Infants need as much attention as they can get for proper development, there’s not argument about that. But exactly how do mothers and fathers interact vocally with their newborns has not been the focus of an in-depth empirical research until now. The online version of the study “Gender Differences in Adult-Infant Communication in the First Months of Life” published in the journal Pediatrics is available for free, a rara avis.
A team of US based researchers attempted to answer the question if moms do talk to their infants more than dads during the first few months after birth. Co-author Dr. Betty Vohr, professor of pediatrics at Warren Alpert Medical School of Brown University in Providence, Rhode Island, said that “there is little information about the language environment for infants beginning in the first days of life through 7 months of age and the relative contribution to language of the mother and father.”
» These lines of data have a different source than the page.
(* ===== verification/Cli.v ===== *)
(** * The run command (cmd/kvbench/main.go)

    Flag parsing, the grid of cells a run expands to, the cache size of a
    cell, and the aggregation of its repetitions.  The process exit the code
    takes on a bad durability name is the value [None]. *)

From Stdlib Require Import SpecFloat.
From stdpp Require sorting.
From S2P Require Import Prelude Float64 Codec Engine Workload Hdr Harness Text Cpuset.
Local Open Scope go_scope.

Record runFlags := MkRunFlags {
  engines : list bytes;
  workloads : list bytes;
  regimes : list bytes;
  durability : list bytes;
  values : list Z;
  conc : list Z;
  cardinality : Z;
  ops : Z;
  reps : Z;
  seed : Z;
  out : bytes;
  cpuSplit : bool;
  cpuServer : bytes;
  cpuClient : bytes }.

Definition defaultFlags : runFlags :=
  MkRunFlags [] [] [txt "cache-resident"] [txt "DEFAULT"] [1024] [8] 100000 200000 3 1 [] false [] [].

(** ** Parsing *)

Definition splitCSV (s : bytes) : list bytes :=
  if len s =? 0 then []
  else filter (fun p => p <> []) (TrimSpace <$> Split comma_byte s).

(** The loop over the text from position [i]; the arithmetic is that of [int]. *)
Fixpoint atoi_loop (l : bytes) (i n : Z) (neg : bool) : Z * bool :=
  match l with
  | [] => (n, neg)
  | c :: l' =>
      if (i =? 0) && bool_decide (c = dash_byte) then atoi_loop l' (i + 1) n true
      else if (b2z c <? 48) || (b2z c >? 57) then (n, neg)
      else atoi_loop l' (i + 1) (swrap64 (swrap64 (n * 10) + (b2z c - 48))) neg
  end.

Definition atoi (s : bytes) : Z :=
  let (n, neg) := atoi_loop s 0 0 false in
  if neg : bool then swrap64 (- n) else n.

Definition splitCSVInt (s : bytes) : list Z := atoi <$> splitCSV s.

Fixpoint normalizeDurability (vals : list bytes) : option (list bytes) :=
  match vals with
  | [] => Some []
  | v :: vals' =>
      let u := ToUpper (TrimSpace v) in
      if bool_decide (u = txt "DEFAULT") || bool_decide (u = txt "FULL")
      then rest ← normalizeDurability vals'; Some (u :: rest)
      else None
  end.
(* ===== verification/KvDriven.v ===== *)
(** * The kv engine under the driver

    The kv adapter's contract holds only while the keys written fit the index,
    which [Open] sizes from the cell's cardinality.  The load writes exactly
    that many keys. *)

From S2P Require Import Prelude Float64 Codec Engine Ordered Adapter Workload Hdr Harness HarnessProofs Driven Builtin Engines.
From S2P Require Kv.
Local Open Scope go_scope.

Section KvLoad.
Context {DB : Type} `{Kv.KvLaws DB} (show : serr -> string) (open : string -> Kv.Options -> DB + serr) (sync : bool).
#[local] Instance kv_driven : Engine (option (Kv.eng DB)) (option Kv.batch) (list (bytes * bytes)) := drive show (kvView open).

(** The store holds [m], has room for [n] more keys, and is in its mode. *)
Definition roomy (n : nat) (e : Kv.eng DB) (m : gmap bytes bytes) (l : list memOp) : Prop :=
  exists ks, Kv.fits (Kv.e_db e) m ks (Kv.op_keys l) /\
    Z.of_nat (size (ks ∪ Kv.op_keys l)) + Z.of_nat n <= Kv.kv_cap (Kv.e_db e) /\ Kv.kv_syncs (Kv.e_db e) = sync.

Lemma roomy_put n e m l k x : roomy (S n) e m l -> roomy n e m (l ++ [PutOp k x]).
Proof.
  intros (ks & (Hh & Hc & Hd) & Hn & Hsy). exists ks. rewrite Kv.op_keys_app.
  assert (Kv.op_keys [PutOp k x] = {[k]}) as -> by (unfold Kv.op_keys; cbn; by rewrite union_empty_r_L).
  assert (size (ks ∪ (Kv.op_keys l ∪ {[k]})) <= size (ks ∪ Kv.op_keys l) + 1)%nat as Hs.
  { rewrite (assoc_L (∪)), size_union_alt. pose proof (subseteq_size ({[k]} ∖ (ks ∪ Kv.op_keys l)) {[k]} ltac:(set_solver)) as Hle.
    rewrite size_singleton in Hle. lia. }
  split; [unfold Kv.fits; split_and!; [done|lia|done]|]. split; [lia|done].
Qed.

Lemma roomy_commit n (e : Kv.eng DB) m l :
  roomy n e m l -> roomy n (Kv.MkEng (Kv.commitLoop (Kv.e_db e) l) (Kv.e_sync e)) (apply_ops m l) [].
Proof.
  intros (ks & Hf & Hn & Hsy). destruct (Kv.commitLoop_fits l (Kv.e_db e) m ks ∅) as (Hf' & Hcap & Hs').
  { by rewrite union_empty_r_L. }
  exists (ks ∪ Kv.op_keys l). cbn. change (Kv.op_keys []) with (∅ : gset bytes).
  rewrite Hcap, Hs', union_empty_r_L. done.
Qed.

Lemma put_ops_norm kvs : norm_op <$> put_ops kvs = put_ops kvs.
Proof. unfold put_ops. rewrite <- list_fmap_compose. by apply list_fmap_ext. Qed.

(** The load never fails while there is room. *)
#[global] Instance kv_loads vb : Loads vb (option (Kv.eng DB)) (option Kv.batch) (list (bytes * bytes)).
Proof.
  refine {|
    lo_rep n o m := exists e, o = Some e /\ roomy n e m [];
    lo_batch n o m b kvs := exists e, o = Some e /\ b = Some (Kv.batchOf (put_ops kvs)) /\ roomy n e m (put_ops kvs);
    lo_err _ := False |}.
  - intros n o m (e & -> & Hr). by exists e.
  - intros n o m b kvs k x (e & -> & -> & Hr) _ _. exists e. split; [done|]. rewrite put_ops_snoc. split.
    + unfold Kv.batchOf, build_batch. by rewrite foldl_app.
    + by apply roomy_put.
  - intros n o m b kvs (e & -> & -> & _). cbn. unfold Kv.batchLen. rewrite Kv.kv_batchOf_ops. unfold put_ops, len.
    by rewrite !length_fmap.
  - intros n o m b (e & -> & _ & Hr). by exists e.
  - intros n o m b kvs (e & -> & -> & Hr) _. cbn. rewrite Kv.kv_batchOf_ops, put_ops_norm.
    eexists _, _. split; [done|]. eexists. split; [done|]. by apply roomy_commit.
Defined.
End KvLoad.

(** C9: a cell over the kv engine, whose index [Open] sizes to the cell's
    cardinality and no more.  The load fits: the cell reports no error, runs to
    its end, and its load left the store holding exactly the keyspace, on disk
    too when the cell is at FULL. *)
Theorem kv_cell {DB} `{Kv.KvLaws DB} show open pow oob notBuilt (r : Registry) c w per e :
  Kv.fresh_open open -> r !! EngineName c = Some (fun _ => Any _ _ _ (drive show (kvView open)) None) ->
  playable Kv.engMeta c w per -> Cardinality c < 2 ^ 63 ->
  Kv.Open open (cellConfig c (cellDir c)) = inl e ->
  exists res e' m, runNamed pow oob notBuilt r c w = Done res /\ ran c w per Kv.engMeta res /\
    loadOn show (kvView open) pow oob e c = Ok (Some e', None) /\ filled (ValueBytes c) (Cardinality c) m /\
    (exists ks, Kv.kv_holds (Kv.e_db e') m ks) /\
    (Durability c = "FULL"%string -> Kv.kv_durable (Kv.e_db e') m).
Proof.
  intros Hfresh Hr Hp Hc63 Ho. pose proof (rn_card _ _ _ _ Hp) as Hc.
  destruct (cellOn_opened show (kvView open) pow oob c w per e Hp) as (res & e' & err & Hcell & Hl & Hres).
  { cbn. by rewrite Ho. }
  rewrite (runNamed_view show (kvView open)) by done.
  destruct (@loadDataset_loads (ValueBytes c) _ _ _ (kv_driven show open) (kv_loads show open (bool_decide (Durability c = "FULL")) (ValueBytes c)) pow oob 0
    (Some e) c) as (o & err' & Hl' & He); try done.
  - exists e. split; [done|]. unfold Kv.Open in Ho.
    destruct (open _ (Kv.openOptions _)) as [db|] eqn:Hop; simplify_eq.
    assert (Kv.KeyCapacity (Kv.openOptions (cellConfig c (cellDir c))) = Cardinality c) as Hkc
      by (cbn; apply swrap64_id; unfold is_i64; lia).
    destruct (Hfresh _ _ _ Hop) as (Hh & Hd & Hcap & Hsync); [lia|].
    exists ∅. cbn [Kv.e_db]. change (Kv.op_keys []) with (∅ : gset bytes).
    rewrite union_empty_l_L, size_empty. split; [|split; [lia|by rewrite Hsync]]. split_and!; [done| |done].
    rewrite union_empty_l_L, size_empty. lia.
  - apply Hp.
  - unfold loadOn in Hl. fold (kv_driven show open) in Hl. rewrite Hl in Hl'. injection Hl' as <- <-.
    destruct err; [done|]. destruct He as (m & (e1 & [= <-] & ks & (Hh & _ & Hd) & _ & Hsy) & Hf).
    exists res, e', m. split_and!; [done|done|done|apply Hf..|by eexists|].
    intros Hfull. apply Hd. rewrite Hsy. by apply bool_decide_eq_true_2.
Qed.

Lemma kv_cell_witness :
  let c := writeCell "kv" in
  let open := Kv.memKv_open in
  let r : Registry := {["kv"%string := fun _ => Any _ _ _ (drive showErr (kvView open)) None]} in
  exists res e' m, runNamed demoPow demoOob id r c demoWorld = Done res /\ ran c demoWorld 1 Kv.engMeta res /\
    loadOn showErr (kvView open) demoPow demoOob (Kv.MkEng (Kv.MkMemKv ∅ ∅ ∅ 1 false) false) c = Ok (Some e', None) /\
    filled 8 1 m /\ (exists ks, Kv.kv_holds (Kv.e_db e') m ks) /\
    (Durability c = "FULL"%string -> Kv.kv_durable (Kv.e_db e') m).
Proof.
  apply (kv_cell showErr Kv.memKv_open demoPow demoOob id
    {["kv"%string := fun _ => Any _ _ _ (drive showErr (kvView Kv.memKv_open)) None]} (writeCell "kv") demoWorld 1
    (Kv.MkEng (Kv.MkMemKv ∅ ∅ ∅ 1 false) false)).
  - intros path o db [= <-] _. done.
  - apply lookup_singleton_eq.
  - apply writeCell_playable.
  - cbn. lia.
  - reflexivity.
Defined.
(* ===== verification/RustDriven.v ===== *)
(** * The Rust engines under the driver

    redb, sled and fjall as the cell driver calls them: the client of
    adapters/rustkv/rustkv_subprocess.go over one round trip per call
    ([RustKv]).  A client whose entries fit the 32-bit lengths of a frame loads
    the whole dataset and answers every call of a run. *)

From S2P Require Import Prelude Float64 Codec Engine Ordered Text Workload Hdr Harness HarnessProofs Builtin Engines.
From S2P Require RustKv.
Local Open Scope go_scope.

Section Rust.
Context {S : Type} `{RustKv.Kv S}.

(** A call on the open engine; one on an engine that was not opened writes to a
    nil writer. *)
Definition onClient {A} (o : option (RustKv.client S)) (f : RustKv.client S -> outcome A) : outcome A :=
  match o with Some c => f c | None => Panic end.

(** The engine [name] on a host that answers [os] while it opens, the helper's
    store being [s]. *)
Definition rustEngine (name : string) (os : RustKv.os_answers) (s : S)
    : Engine (option (RustKv.client S)) RustKv.batch RustKv.iter := {|
  e_meta _ := RustKv.engMeta (RustKv.MkEng name);
  e_open _ cfg :=
    match RustKv.Open (RustKv.MkEng name) cfg os with
    | inr err => Ok (None, Some err)
    | inl _ => Ok (Some (RustKv.MkClient 0 s), None)
    end;
  e_get o k := onClient o (fun c => let* (v, c') := RustKv.Get c k in Ok (Some c', v));
  e_put o k v := onClient o (fun c => let* (_, c') := RustKv.Put c k v in Ok (Some c'));
  e_delete o k := onClient o (fun c => let* c' := RustKv.Delete c k in Ok (Some c'));
  e_newBatch _ := RustKv.NewBatch;
  e_batchPut o b k v := (o, RustKv.batchPut b k v);
  e_batchLen := RustKv.batchLen;
  e_commit o b := onClient o (fun c =>
    let* (st, _, c') := RustKv.Commit c b in
    Ok (Some c', (fun n => "batch failed status=" +:+ str (Itoa n)) <$> st));
  e_scan o k := onClient o (fun c => let* (it, c') := RustKv.Scan c k in Ok (Some c', Some it));
  e_next _ it := RustKv.Next it;
  e_flush o := onClient o (fun c => let* c' := RustKv.Flush c in Ok (Some c'));
  e_stats _ := Some RustKv.Stats |}.
End Rust.

(** ** Iterators *)

Lemma slice_total {A} (l : list A) i j : 0 <= i <= j -> j <= len l -> exists x, slice l i j = Ok x.
Proof. intros Hi Hj. unfold slice. rewrite bool_decide_eq_true_2 by done. by eexists. Qed.

Lemma le_value_nonneg b : 0 <= le_value b.
Proof. induction b as [|x b IH]; [done|]. rewrite le_value_cons. pose proof (b2z_range x). lia. Qed.

Lemma read_u32_total p off : 0 <= off -> off + 4 <= len p -> exists n, RustKv.read_u32 p off = Ok n /\ 0 <= n.
Proof.
  intros Ho Hl. unfold RustKv.read_u32. destruct (slice_total p off (off + 4)) as [b ->]; [lia..|].
  eexists. split; [done|]. apply le_value_nonneg.
Qed.

(** [Next] reads only what the body holds. *)
Lemma rust_Next_total it :
  0 <= RustKv.it_off it -> exists more it', RustKv.Next it = Ok (more, it') /\ 0 <= RustKv.it_off it'.
Proof.
  intros Ho. unfold RustKv.Next. destruct it as [body off k v]. cbn in *.
  destruct (Z.gtb_spec (off + 4) (len body)); [by eexists _, _|].
  destruct (read_u32_total body off) as (kl & -> & Hkl); [lia..|]. cbn [obind].
  destruct (Z.gtb_spec (off + 4 + kl + 4) (len body)); [eexists _, _; split; [done|cbn; lia]|].
  destruct (slice_total body (off + 4) (off + 4 + kl)) as [k' ->]; [lia..|]. cbn [obind].
  destruct (read_u32_total body (off + 4 + kl)) as (vl & -> & Hvl); [lia..|]. cbn [obind].
  destruct (Z.gtb_spec (off + 4 + kl + 4 + vl) (len body)); [eexists _, _; split; [done|cbn; lia]|].
  destruct (slice_total body (off + 4 + kl + 4) (off + 4 + kl + 4 + vl)) as [v' ->]; [lia..|]. cbn [obind].
  eexists _, _. split; [done|]. cbn. lia.
Qed.

(** ** The client and the map *)

Section Driven.
Context {S : Type} `{RustKv.KvLaws S}.
Implicit Types (c : RustKv.client S) (m : gmap bytes bytes).

(** The helper's store holds [m], whose entries fit the frames. *)
Record holds c m : Prop := {
  ho_rep : RustKv.k_rep (RustKv.c_store c) m;
  ho_small : RustKv.map_small m;
  ho_id : is_u64 (RustKv.c_nextID c) }.

(** One call: the response the client decodes is the map's answer. *)
Lemma call_holds c m o :
  holds c m -> RustKv.cop_fits o ->
  exists r c', RustKv.call c (RustKv.encodeOp o).1 (RustKv.encodeOp o).2 = Ok (r, c') /\
    RustKv.decodeOp o r = Ok (RustKv.map_op m o).1 /\ holds c' (RustKv.map_op m o).2.
Proof.
  intros [Hr Hm Hid] Ho. destruct (RustKv.encodeOp_fits o Ho) as [Hop Hp].
  destruct (RustKv.handle_spec (RustKv.c_store c) m o Hr Hm Ho) as (r & s' & Hh & Hrf & Hr' & Hd).
  exists r, (RustKv.MkClient (wrap64 (RustKv.c_nextID c + 1)) s'). split; [by apply RustKv.call_ok|]. split; [done|].
  split; [done|by apply RustKv.map_op_small|]. cbn. auto with go.
Qed.

Lemma get_holds c m k : holds c m -> len k = 16 -> exists c', RustKv.Get c k = Ok (m !! k, c') /\ holds c' m.
Proof.
  intros Hh Hk. destruct (call_holds c m (RustKv.CGet k) Hh) as (r & c' & Hc & [= Hd] & Hh').
  { change (len (RustKv.prefixed k) < 2 ^ 32). rewrite RustKv.len_prefixed. lia. }
  cbn [RustKv.encodeOp fst snd] in Hc. unfold RustKv.Get. rewrite Hc. cbn [obind]. rewrite Hd. by exists c'.
Qed.

Lemma put_holds c m k v :
  holds c m -> RustKv.small k v -> exists c', RustKv.Put c k v = Ok (None, c') /\ holds c' (<[k := v]> m).
Proof.
  intros Hh Hk. destruct (call_holds c m (RustKv.CPut k v) Hh Hk) as (r & c' & Hc & [= Hd] & Hh').
  cbn [RustKv.encodeOp fst snd] in Hc. unfold RustKv.Put. rewrite Hc. cbn [obind]. rewrite Hd. by exists c'.
Qed.

Lemma delete_holds c m k : holds c m -> len k = 16 -> exists c', RustKv.Delete c k = Ok c' /\ holds c' (delete k m).
Proof.
  intros Hh Hk. destruct (call_holds c m (RustKv.CDelete k) Hh) as (r & c' & Hc & _ & Hh').
  { change (len (RustKv.prefixed k) < 2 ^ 32). rewrite RustKv.len_prefixed. lia. }
  cbn [RustKv.encodeOp fst snd] in Hc. unfold RustKv.Delete. rewrite Hc. by exists c'.
Qed.

Lemma scan_holds c m k :
  holds c m -> len k = 16 -> exists it c', RustKv.Scan c k = Ok (it, c') /\ holds c' m /\ RustKv.it_off it = 0.
Proof.
  intros Hh Hk. destruct (call_holds c m (RustKv.CScan k) Hh) as (r & c' & Hc & _ & Hh').
  { change (len (RustKv.scanPayload k) < 2 ^ 32). unfold RustKv.scanPayload. rewrite len_app, RustKv.len_prefixed, RustKv.len_u32le. lia. }
  cbn [RustKv.encodeOp fst snd] in Hc. unfold RustKv.Scan. rewrite Hc. by exists (RustKv.newIter r), c'.
Qed.

Lemma flush_holds c m : holds c m -> exists c', RustKv.Flush c = Ok c' /\ holds c' m.
Proof.
  intros Hh. destruct (call_holds c m RustKv.CFlush Hh Logic.I) as (r & c' & Hc & _ & Hh').
  cbn [RustKv.encodeOp fst snd] in Hc. unfold RustKv.Flush. rewrite Hc. by exists c'.
Qed.

(** The batch of a load: at most [batchSize] entries of [vb] bytes. *)
Definition rust_fits (vb : Z) : Prop := 0 <= vb /\ 16 + vb <= RustKv.entry_max.

Lemma entry_small vb kv : rust_fits vb -> entry_sized vb kv -> RustKv.small kv.1 kv.2.
Proof. intros [_ Hv] [Hk Hx]. unfold RustKv.small. lia. Qed.

Lemma records_len vb kvs :
  Forall (entry_sized vb) kvs -> len (RustKv.opsRecords (put_ops kvs)) = len kvs * (25 + vb).
Proof.
  induction 1 as [|[k x] kvs [Hk Hx] _ IH]; [done|].
  change (RustKv.opsRecords (put_ops ((k, x) :: kvs)))
    with (RustKv.opRecord (PutOp k x) ++ RustKv.opsRecords (put_ops kvs)).
  change (RustKv.opRecord (PutOp k x)) with (z2b RustKv.opPut :: RustKv.prefixed k ++ RustKv.prefixed x).
  rewrite len_app, IH, !len_cons, len_app, !RustKv.len_prefixed. cbn [fst snd] in *. lia.
Qed.

Lemma batch_fits vb kvs :
  rust_fits vb -> Forall (entry_sized vb) kvs -> len kvs <= batchSize -> RustKv.cop_fits (RustKv.CBatch (put_ops kvs)).
Proof.
  intros Hv Hs Hl. split.
  - apply Forall_fmap. eapply Forall_impl; [exact Hs|]. intros kv. by apply entry_small.
  - rewrite RustKv.batchOf_records. unfold RustKv.batchPayload. cbn [RustKv.b_n RustKv.b_buf].
    rewrite len_app, RustKv.len_u32le, (records_len vb) by done.
    destruct Hv as [Hv0 Hv1]. unfold RustKv.entry_max, batchSize in *. pose proof (len_nonneg kvs). nia.
Qed.

Lemma commit_holds vb c m kvs :
  holds c m -> rust_fits vb -> Forall (entry_sized vb) kvs -> len kvs <= batchSize ->
  exists c' b, RustKv.Commit c (RustKv.batchOf (put_ops kvs)) = Ok (None, b, c') /\ holds c' (apply_ops m (put_ops kvs)).
Proof.
  intros Hh Hv Hs Hl.
  destruct (call_holds c m (RustKv.CBatch (put_ops kvs)) Hh (batch_fits vb kvs Hv Hs Hl)) as (r & c' & Hc & [= Hd] & Hh').
  cbn [RustKv.encodeOp fst snd] in Hc. unfold RustKv.Commit. rewrite Hc. cbn [obind]. rewrite Hd. by eexists _, _.
Qed.

Context (name : string) (os : RustKv.os_answers) (s : S).
#[local] Instance rust_engine : Engine (option (RustKv.client S)) RustKv.batch RustKv.iter := rustEngine name os s.

#[global] Instance rust_loads vb : rust_fits vb -> Loads vb (option (RustKv.client S)) RustKv.batch RustKv.iter.
Proof.
  intros Hv.
  refine {|
    lo_rep (_ : nat) o m := exists c, o = Some c /\ holds c m;
    lo_batch (_ : nat) o m b kvs := exists c, o = Some c /\ holds c m /\ b = RustKv.batchOf (put_ops kvs) /\
      Forall (entry_sized vb) kvs;
    lo_err _ := False |}.
  - intros _ o m (c & -> & Hh). by exists c.
  - intros _ o m b kvs k x (c & -> & Hh & -> & Hs) Hk Hx. exists c. split_and!; [done..| |].
    + rewrite put_ops_snoc. unfold RustKv.batchOf. by rewrite foldl_app.
    + apply Forall_app. split; [done|]. by repeat constructor.
  - intros _ o m b kvs (c & _ & _ & -> & _). rewrite RustKv.batchOf_records. unfold put_ops, len. cbn.
    by rewrite length_fmap.
  - intros _ o m b (c & -> & Hh & _). by exists c.
  - intros _ o m b kvs (c & -> & Hh & -> & Hs) Hl.
    destruct (commit_holds vb c m kvs Hh Hv Hs Hl) as (c' & b & Hc & Hh').
    eexists _, _. split; [cbn [e_commit rust_engine rustEngine onClient]; by rewrite Hc|]. by exists c'.
Defined.

#[global] Instance rust_sustains vb : rust_fits vb -> Sustains vb (option (RustKv.client S)) RustKv.batch RustKv.iter.
Proof.
  intros Hv.
  refine {| su_ok (_ : nat) o := exists c m, o = Some c /\ holds c m; su_iter it := 0 <= RustKv.it_off it |};
    cbn [e_get e_put e_delete e_scan e_next rust_engine rustEngine].
  - done.
  - intros n o k (c & m & -> & Hh) Hk. destruct (get_holds c m k Hh Hk) as (c' & Hg & Hh').
    exists (Some c'), (m !! k). split; [unfold onClient; by rewrite Hg|]. by exists c', m.
  - intros n o k x (c & m & -> & Hh) Hk Hx.
    destruct (put_holds c m k x Hh (entry_small vb (k, x) Hv (conj Hk Hx))) as (c' & Hp & Hh').
    exists (Some c'). split; [unfold onClient; by rewrite Hp|]. eauto.
  - intros n o k (c & m & -> & Hh) Hk. destruct (delete_holds c m k Hh Hk) as (c' & Hd & Hh').
    exists (Some c'). split; [unfold onClient; by rewrite Hd|]. eauto.
  - intros n o k (c & m & -> & Hh) Hk. destruct (scan_holds c m k Hh Hk) as (it & c' & Hsc & Hh' & Ho).
    exists (Some c'), (Some it). split; [unfold onClient; by rewrite Hsc|]. split; [eauto|]. cbn. lia.
  - intros n o it _ Hit. by apply rust_Next_total.
Defined.

(** A cell over one of the Rust engines. *)
Lemma rust_cell pow oob (c : CellConfig) w per cmd :
  RustKv.Open (RustKv.MkEng name) (cellConfig c (cellDir c)) os = inl cmd ->
  RustKv.k_rep s ∅ -> rust_fits (ValueBytes c) -> playable (RustKv.engMeta (RustKv.MkEng name)) c w per ->
  exists r, RunCell pow oob (fun _ => inl None) c w = Done r /\
    ran c w per (RustKv.engMeta (RustKv.MkEng name)) r.
Proof using All.
  intros Ho Hs Hv Hp. pose proof Hp as [_ Hc _ Hv0 _ _ _ _ _ _ _].
  destruct (@loadDataset_loads (ValueBytes c) _ _ _ rust_engine (rust_loads (ValueBytes c) Hv) pow oob 0
    (Some (RustKv.MkClient 0 s)) c) as (o & err & Hl & He); try done.
  { exists (RustKv.MkClient 0 s). split; [done|]. split; [done|apply map_Forall_empty|by split]. }
  destruct err; [done|]. destruct He as (m & (cl & -> & Hh) & _).
  apply (@RunCell_played _ _ _ rust_engine pow oob (fun _ => inl None) c (rust_sustains (ValueBytes c) Hv)
    None (Some (RustKv.MkClient 0 s)) (Some cl) w per); try done.
  - cbn. by rewrite Ho.
  - by exists cl, m.
  - intros n o (c0 & m0 & -> & Hh0). destruct (flush_holds c0 m0 Hh0) as (c' & Hf & Hh'). exists (Some c').
    split; [cbn; by rewrite Hf|]. by exists c', m0.
Qed.
End Driven.


(* ===== verification/LocktaxRows.v ===== *)
(** * The guarded rows of the lock-cost microbenchmark (cmd/locktax/main.go)

    [Locktax.v] has the tables and what one goroutine probes; this file has the
    guards.  A parallel row is a machine whose steps are the steps of its
    goroutines in any order: draw a key and acquire the guard (a step that
    changes nothing while a mutex is held by another goroutine), probe, release.
    The theorems say that under every schedule the locks are never released
    when they are not held, exclude what they should exclude and cannot
    deadlock, that a schedule that keeps running every goroutine ends, and that
    the goroutines have then made the probes of the unguarded loop; and what
    the whole program prints. *)

From Stdlib Require Import SpecFloat.
From S2P Require Import Prelude Float64 Codec OpenAddr Inmem Locktax Text Commands.
Local Open Scope go_scope.

(** ** The machine *)

(** The closures the four sharded rows are called with. *)
Inductive guard := RLocked | Locked | Atomic | Global.

#[export] Instance guard_eq_dec : EqDecision guard.
Proof. solve_decision. Defined.

(** [rw] is the number of read locks held; no row takes its write lock. *)
Record lockedShard := MkShard { ls_rw : nat; ls_mu : bool; ls_t : tab }.

Inductive phase := Ready | Holding (key : Z) | Probed (key : Z) (hit : bool).

Record goroutine := MkGor { go_x : Z; go_left : nat; go_phase : phase; go_hits : list bool }.

(** [r_mu] is the global mutex [mu] of [main]. *)
Record row := MkRow { r_mu : bool; r_sh : list lockedShard; r_go : list goroutine }.

(** The way into the guarded section; [None] when the goroutine has to wait. *)
Definition acquire (g : guard) (key : Z) (m : bool) (sh : list lockedShard)
    : outcome (option (bool * list lockedShard)) :=
  let* s := index sh (shardOf key) in
  match g with
  | RLocked =>
      let* sh' := update sh (shardOf key) (MkShard (S (ls_rw s)) (ls_mu s) (ls_t s)) in Ok (Some (m, sh'))
  | Locked =>
      if ls_mu s then Ok None
      else let* sh' := update sh (shardOf key) (MkShard (ls_rw s) true (ls_t s)) in Ok (Some (m, sh'))
  | Atomic => Ok (Some (m, sh))
  | Global => if m then Ok None else Ok (Some (true, sh))
  end.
Researchers chose 33 late preterm and term infants and recorded 16 hours of verbal interactions with the help of vests equipped with microphones. They recorded once shortly after birth, once when the infants were just one month old and one last time half a year later. The recordings took place while the parents where at home with their infants.
After carefully coding the recordings, the team reached several conclusions. “Mothers more readily respond to their infant’s vocal cues than fathers, and infants show a preferential vocal response to their mothers in the first months of life. Mothers respond preferentially to infant girls versus boys at birth and 44 weeks.”
More precisely, “fathers responded to infants about 27 to 30 percent of the time and mothers 88 percent to 94 percent of the time,” Dr. Vohr said. A tentative explanation is that mothers take care of the infant most of the time, but the research team does not provide clear answers. They do advise both parents to talk to their infants as much as possible.
The families involved in the study seem to be heterosexual American ones. However, there is no reference to how gender and parenthood are constructed in this society, although the literature abounds. It may not have been the researchers’ main focus, but their results can have wider implications. Therefore, the lack of cultural contextualization is a huge drawback. Debating concepts such as gender without offering working definitions is not acceptable from an academic point of view. The reason is quite simple – without knowledge regarding the reproduction of gender, for example, answers provided by this type of research projects will be limited at best.